RICHMOND, Australia—Ansell Ltd. is looking to invest between $95 million and $105 million over the next 12 months to expand production capacity and efficiency, as the COVID-19 pandemic drives demand.
The Australian producer of protective systems increased manufacturing capacity for chemical protective clothing products at its production facilities in Xiamen, China, and Colombo, Sri Lanka, by 40 percent following the pandemic.
"We are in the process of expanding capacity further at those plants," Ansell said in an Aug. 25 full-year financial report statement.
The company said it was localizing production in Brazil and Lithuania, but did not elaborate further.
Furthermore, Ansell is working to complete a $32 million expansion program at its plant in Lat Krabang, Thailand, which started in October 2019. The project will increase the facility's manufacturing capacity of single-use gloves by roughly 35 percent, Ansell said.
The company said the next wave of expenditures will focus on automation to drive efficiencies.
For the 2020 fiscal year, ended June 30, Ansell saw its results lifted by COVID-19, as demand was particularly high for exam/single use gloves.
The company recorded sales of $1.6 million, up 7.7 percent compared to the year before. EBIT was up 8.3 percent year-on-year at $219 million, driven by sales growth and favorable raw material costs.
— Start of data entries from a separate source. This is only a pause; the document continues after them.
Lemma Qltb_nonneg_false (r : Q) :
  Qle (inject_Z 0) r -> Qltb (Qmult r (inject_Z 100)) (inject_Z 0) = false.
Proof.
  intros H. unfold Qltb. apply negb_false_iff. apply Qle_bool_iff.
  apply Qmult_le_0_compat; [exact H | discriminate].
Qed.

(** a corporation that is not on alert does not answer a small raid *)
Lemma processCorporateResponse_quiet random now corpId userId damage w c :
  corporations w !! corpId = Some c ->
  alertLevel c = 0 ->
  floorQ (Qdiv damage (inject_Z 200)) = 0 ->
  Qltb (inject_Z 300) damage = false ->
  Qle (inject_Z 0) (random (rng w)) ->
  fst (processCorporateResponse random now corpId userId damage w) = Ok tt
  /\ rebels (snd (processCorporateResponse random now corpId userId damage w)) = rebels w
  /\ inventory (snd (processCorporateResponse random now corpId userId damage w))
     = inventory w.
Proof.
  intros Hc Ha Hf H300 Hr.
  unfold processCorporateResponse, checkCountermeasureActivation, bind, gets, modCorp,
    modify, when, Math_random, ret.
  simpl. rewrite Hc. simpl. rewrite !lookup_alter_eq, Hc. simpl.
  rewrite Ha, Hf. change (Z.min 5 (0 + 0) * 15) with 0.
  rewrite (Qltb_nonneg_false _ Hr), H300. simpl.
  repeat split.
Qed.

Arguments gainExperience : simpl never.
Arguments addLootToInventory : simpl never.
Arguments checkAchievements : simpl never.
Arguments processCorporateResponse : simpl never.
Arguments Game.calculateDamage : simpl never.
Lemma submitted_result_is_reported_witness :
  exists before listed x test,
    get_my_results (ValidToken learner) mixed_store = (mixed_store, Ok before)
    /\ get_my_results (ValidToken learner)
         (submit_test 2000 (ValidToken learner)
            (submission "t4" [num 0; num 1; num 9; num 3]) mixed_store).1
       = ((submit_test 2000 (ValidToken learner)
             (submission "t4" [num 0; num 1; num 9; num 3]) mixed_store).1,
          Ok (listed ++ [x]))
    /\ List.map rwt_result listed = List.map rwt_result before
    /\ find_test (submission "t4" [num 0; num 1; num 9; num 3] !! "testId")
         (tests mixed_store) = Some test
    /\ rwt_testTitle x = test_title test
    /\ res_score (rwt_result x) = 3
    /\ res_totalQuestions (rwt_result x) = 4
    /\ res_percentage (rwt_result x) = of_Z 75.
Proof.
  apply (submitted_result_is_reported 2000 learner
           (submission "t4" [num 0; num 1; num 9; num 3]) mixed_store _
           {| sum_score := 3; sum_totalQuestions := 4;
              sum_percentage := of_Z 75 |}).
  vm_compute. reflexivity.
Defined.

(** The test listing marks a test as completed exactly from the
    submission on: for a stored account, the tests listed before and
    after a successful submission are the same; the entries of the
    submitted test are not completed before and completed after. *)
Theorem submitted_test_is_completed (now : Z) (requester : Claims)
    (body : obj) (st st1 : Store) (s : ScoreSummary) (account : User) :
  submit_test now (ValidToken requester) body st = (st1, Ok s) ->
  List.find (fun u => String.eqb (user_id u) (userId requester)) (users st)
  = Some account ->
  exists before after,
    get_tests (ValidToken requester) st = (st, Ok before)
    /\ get_tests (ValidToken requester) st1 = (st1, Ok after)
    /\ List.map tws_test after = List.map tws_test before
    /\ (forall x, In x before ->
          body !! "testId" = Some (JStr (test_id (tws_test x))) ->
          tws_completed x = false)
    /\ (forall x, In x after ->
          body !! "testId" = Some (JStr (test_id (tws_test x))) ->
          tws_completed x = true).
Proof.
  intros Hsub Hacc.
  apply submit_test_ok_inv in Hsub as (test & _ & _ & _ & Hnone & -> & _).
  pose proof Hacc as Hid. apply find_some in Hid as [_ Hid].
  apply String.eqb_eq in Hid.
  unfold get_tests, authenticateToken. simpl. rewrite Hacc.
  eexists _, _. split; [reflexivity|]. split; [reflexivity|].
  split; [by rewrite !List.map_map|]. split.
  - intros x Hx Hbody. apply in_map_iff in Hx as (t & <- & _). simpl in *.
    apply existsb_none. intros r Hr. apply filter_In in Hr as [Hr Hu].
    unfold existingResult in Hnone.
    eapply find_none in Hnone; [|exact Hr]. simpl in Hnone.
    rewrite Hid in Hu. rewrite Hu, Hbody in Hnone. exact Hnone.
  - intros x Hx Hbody. apply in_map_iff in Hx as (t & <- & _). simpl in *.
    rewrite filter_app_one by (simpl; rewrite Hid; apply String.eqb_refl).
    rewrite existsb_app. simpl.
    rewrite (persist_value_str _ _ Hbody), Hbody, strict_eq_str_refl.
    by rewrite orb_true_r.
Qed.

Lemma submitted_test_is_completed_witness :
  exists before after,
    get_tests (ValidToken learner) mixed_store = (mixed_store, Ok before)
    /\ get_tests (ValidToken learner)
         (submit_test 2000 (ValidToken learner)
            (submission "t4" [num 0; num 1; num 9; num 3]) mixed_store).1
       = ((submit_test 2000 (ValidToken learner)
             (submission "t4" [num 0; num 1; num 9; num 3]) mixed_store).1,
          Ok after)
    /\ List.map tws_test after = List.map tws_test before
    /\ (forall x, In x before ->
          submission "t4" [num 0; num 1; num 9; num 3] !! "testId"
          = Some (JStr (test_id (tws_test x))) ->
          tws_completed x = false)
    /\ (forall x, In x after ->
          submission "t4" [num 0; num 1; num 9; num 3] !! "testId"
          = Some (JStr (test_id (tws_test x))) ->
          tws_completed x = true).
Proof.
  apply (submitted_test_is_completed 2000 learner
           (submission "t4" [num 0; num 1; num 9; num 3]) mixed_store _
           {| sum_score := 3; sum_totalQuestions := 4;
              sum_percentage := of_Z 75 |}
           (sample_user "7" "1" false));
    vm_compute; reflexivity.
Defined.

(** ** Updating a test *)

(** A successful update replaces the first test with the identifier of
    the request, in its place: the test keeps its identifier and its
    creation time and gets the time of the update, the other tests and
    all the other collections are as before; an unknown identifier is
    answered with 404. *)
Theorem update_keeps_identity (parseInt : value -> number) (now : Z)
    (auth : Bearer) (testId : string) (body : obj) (st st1 : Store)
    (t : TestDoc) :
  update_test parseInt now auth testId body st = (st1, Ok (Some t)) ->
  exists testIndex old,
    tests st !! testIndex = Some old
    /\ test_id old = testId
    /\ tests st1 = <[testIndex := t]> (tests st)
    /\ test_id t = testId
    /\ test_createdAt t = test_createdAt old
    /\ test_updatedAt t = Some now
    /\ test_direction t = body !! "direction"
    /\ direction_known (directions st) (test_direction t) = true
    /\ users st1 = users st /\ directions st1 = directions st
    /\ results st1 = results st /\ verifications st1 = verifications st.
Proof.
  unfold update_test, authenticateToken, requireAdmin. intros Hup.
  repeat case_match; simplify_eq. simpl in *.
  match goal with Hi : findIndex _ _ = Some ?i |- _ =>
    pose proof (findIndex_Some _ _ _ Hi) as (old & Hold & Hid);
    exists i, old
  end.
  apply String.eqb_eq in Hid.
  match goal with Hl : alter _ _ _ !! _ = Some t |- _ =>
    rewrite list_lookup_alter, Hold in Hl; simpl in Hl;
    case_decide; [|done]; injection Hl as <- end.
  simpl. split; [done|]. split; [done|]. split.
  { apply list_eq. intros j. rewrite list_lookup_alter.
    destruct (decide (n = j)) as [<-|Hne].
    - rewrite Hold. simpl. rewrite list_lookup_insert_eq; [done|].
      by eapply lookup_lt_Some.
    - by rewrite list_lookup_insert_ne. }
  stored_direction. repeat split; try done.
  by eapply find_direction_known.
Qed.

Lemma update_keeps_identity_witness :
  exists testIndex old,
    tests mixed_store !! testIndex = Some old
    /\ test_id old = "t4"
    /\ tests (update_test sample_parseInt 2500 (ValidToken administrator)
                "t4" (test_request questions_with_id) mixed_store).1
       = <[testIndex := updated_test]> (tests mixed_store)
    /\ test_id updated_test = "t4"
    /\ test_createdAt updated_test = test_createdAt old
    /\ test_updatedAt updated_test = Some 2500%Z
    /\ test_direction updated_test
       = test_request questions_with_id !! "direction"
    /\ direction_known (directions mixed_store) (test_direction updated_test)
       = true
    /\ users (update_test sample_parseInt 2500 (ValidToken administrator)
                "t4" (test_request questions_with_id) mixed_store).1
       = users mixed_store
    /\ directions (update_test sample_parseInt 2500 (ValidToken administrator)
                     "t4" (test_request questions_with_id) mixed_store).1
       = directions mixed_store
    /\ results (update_test sample_parseInt 2500 (ValidToken administrator)
                  "t4" (test_request questions_with_id) mixed_store).1
       = results mixed_store
    /\ verifications
         (update_test sample_parseInt 2500 (ValidToken administrator)
            "t4" (test_request questions_with_id) mixed_store).1
       = verifications mixed_store.
Proof.
  apply (update_keeps_identity sample_parseInt 2500 (ValidToken administrator)
           "t4" (test_request questions_with_id) mixed_store _ updated_test).
  vm_compute. reflexivity.
Defined.

Lemma number_questions_of_stored (stored : list obj) :
  Forall (fun q : obj => is_Some (q !! "id")) stored ->
  number_questions (List.map JObj stored) = stored.
Proof.
  unfold number_questions. intros Hall. apply list_eq. intros i.
  rewrite list_lookup_imap.
  change (List.map JObj stored) with (JObj <$> stored).
  rewrite list_lookup_fmap.
  destruct (stored !! i) as [q|] eqn:Hq; simpl; [|done].
  f_equal. apply map_eq. intros k.
  rewrite lookup_union.
  destruct (decide (k = "id")) as [->|Hk].
  - rewrite Forall_lookup in Hall. destruct (Hall i q Hq) as [x ->].
    by rewrite lookup_singleton_eq.
  - rewrite lookup_singleton_ne by done. by destruct (q !! k).
Qed.

(** Sending the questions of a stored test back, as an editor does,
    leaves them as they are: a question that has an identifier keeps
    it, wherever it stands in the request, so that questions sent
    without the first one keep starting at their old identifiers. The
    questions that the create and update handlers store all have an
    identifier, so numbering them again changes nothing. *)
Theorem stored_questions_keep_identifiers (stored : list obj)
    (qs : list json) :
  (Forall (fun q : obj => is_Some (q !! "id")) stored ->
   number_questions (List.map JObj stored) = stored)
  /\ number_questions (List.map JObj (number_questions qs))
     = number_questions qs.
Proof.
  split; [apply number_questions_of_stored|].
  apply number_questions_of_stored.
  apply Forall_lookup. intros i o Ho.
  unfold number_questions in Ho. rewrite list_lookup_imap in Ho.
  destruct (qs !! i) as [q|]; simpl in Ho; [|done].
  injection Ho as <-. rewrite lookup_id_spread. by eexists.
Qed.

Lemma stored_questions_keep_identifiers_witness :
  number_questions (List.map JObj (List.tail (test_questions four_questions)))
  = List.tail (test_questions four_questions).
Proof.
  apply (proj1 (stored_questions_keep_identifiers
                  (List.tail (test_questions four_questions)) [])).
  repeat constructor; by eexists.
Defined.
Ansell's health care business, which manufactures products such as exam/single use gloves, grew 13.8 percent, posting sales of $895 million for the full year.
The business, Ansell said, entered the fiscal year with strong momentum, which was further accelerated due to coronavirus-related demand. Sales in the industrial unit came in at $719 million, registering a modest 1.3 percent growth, "despite severely impacted macro backdrop."
The increased demand for chemical protective clothing and gloves "more than offset" softness in products for mechanical applications, the company said.